Records from a dataset
(** A run that overrides nothing of the style 'Normal'. *)
Definition plain_run (r : run) : Prop :=
  run_bold r = false /\ run_size r = None.

(** A paragraph of a body: no heading, not the spacer, runs that override
    nothing. *)
Definition body_paragraph (p : paragraph) : Prop :=
  is_heading p = false /\ p <> spacer_paragraph
  /\ Forall plain_run (p_runs p).

Ltac prove_nameless :=
  repeat constructor;
  let H := fresh in
  intros H; vm_compute in H;
  repeat (destruct H as [H|H]; [discriminate H|]); exact H.

(* ================================================================== *)
(** ** Strings and dictionaries *)
(* ================================================================== *)

Lemma str_eqb_eq (a b : str) : str_eqb a b = true <-> a = b.
Proof.
  revert b; induction a as [|x a IH]; intros [|y b]; simpl;
    try (split; congruence).
  rewrite andb_true_iff, N.eqb_eq, IH. split.
  - intros [-> ->]; reflexivity.
  - intros E; inversion E; auto.
Qed.

Lemma str_eqb_refl (a : str) : str_eqb a a = true.
Proof. apply str_eqb_eq; reflexivity. Qed.

Lemma str_eqb_neq (a b : str) : a <> b -> str_eqb a b = false.
Proof.
  intros H. destruct (str_eqb a b) eqn:E; [|reflexivity].
  apply str_eqb_eq in E. contradiction.
Qed.

Lemma truthy_nonempty (s : str) : truthy s = true <-> s <> [].
Proof. destruct s; simpl; split; congruence. Qed.

Lemma dict_mem_keys (k : str) (d : dict) :
  dict_mem k d = true <-> In k (dict_keys d).
Proof.
  induction d as [|[k' v'] d IH]; simpl.
  - split; [discriminate | tauto].
  - rewrite orb_true_iff, str_eqb_eq, IH. tauto.
Qed.

Lemma dict_mem_not_keys (k : str) (d : dict) :
  ~ In k (dict_keys d) -> dict_mem k d = false.
Proof.
  intros H. destruct (dict_mem k d) eqn:E; [|reflexivity].
  apply dict_mem_keys in E. contradiction.
Qed.

Lemma dict_keys_set (k v : str) (d : dict) :
  In k (dict_keys d) -> dict_keys (dict_set k v d) = dict_keys d.
Proof.
  induction d as [|[k' v'] d IH]; simpl; [tauto|].
  intros H. destruct (str_eqb k' k) eqn:E; simpl; [reflexivity|].
  f_equal. apply IH. destruct H as [H|H]; [|assumption].
  subst. rewrite str_eqb_refl in E. discriminate.
Qed.

Lemma dict_set_Forall (P : str * str -> Prop) (k v : str) (d : dict) :
  Forall P d -> P (k, v) -> Forall P (dict_set k v d).
Proof.
  intros Hd Hk. induction Hd as [|[k' v'] d Hx Hd IH]; simpl.
  - constructor; [assumption | constructor].
  - destruct (str_eqb k' k) eqn:E.
    + apply str_eqb_eq in E. subst. constructor; assumption.
    + constructor; assumption.
Qed.

Lemma dict_get_set_same (k v : str) (d : dict) :
  dict_get k (dict_set k v d) = Some v.
Proof.
  induction d as [|[k' v'] d IH]; simpl.
  - rewrite str_eqb_refl. reflexivity.
  - destruct (str_eqb k' k) eqn:E; simpl; rewrite E; auto.
Qed.

Lemma dict_get_set_other (k k' v : str) (d : dict) :
  k <> k' -> dict_get k (dict_set k' v d) = dict_get k d.
Proof.
  intros Hne. induction d as [|[k0 v0] d IH]; simpl.
  - rewrite str_eqb_neq by congruence. reflexivity.
  - destruct (str_eqb k0 k') eqn:E; simpl.
    + apply str_eqb_eq in E. subst.
      rewrite str_eqb_neq by congruence. reflexivity.
    + rewrite IH. reflexivity.
Qed.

## Exercise
All lines from the one that contains "Forall P d ->" to the last line above must be given again exactly, with both included and nothing added.

## Task solution
  Forall P d -> P (k, v) -> Forall P (dict_set k v d).
Proof.
  intros Hd Hk. induction Hd as [|[k' v'] d Hx Hd IH]; simpl.
  - constructor; [assumption | constructor].
  - destruct (str_eqb k' k) eqn:E.
    + apply str_eqb_eq in E. subst. constructor; assumption.
    + constructor; assumption.
Qed.

Lemma dict_get_set_same (k v : str) (d : dict) :
  dict_get k (dict_set k v d) = Some v.
Proof.
  induction d as [|[k' v'] d IH]; simpl.
  - rewrite str_eqb_refl. reflexivity.
  - destruct (str_eqb k' k) eqn:E; simpl; rewrite E; auto.
Qed.

Lemma dict_get_set_other (k k' v : str) (d : dict) :
  k <> k' -> dict_get k (dict_set k' v d) = dict_get k d.
Proof.
  intros Hne. induction d as [|[k0 v0] d IH]; simpl.
  - rewrite str_eqb_neq by congruence. reflexivity.
  - destruct (str_eqb k0 k') eqn:E; simpl.
    + apply str_eqb_eq in E. subst.
      rewrite str_eqb_neq by congruence. reflexivity.
    + rewrite IH. reflexivity.
Qed.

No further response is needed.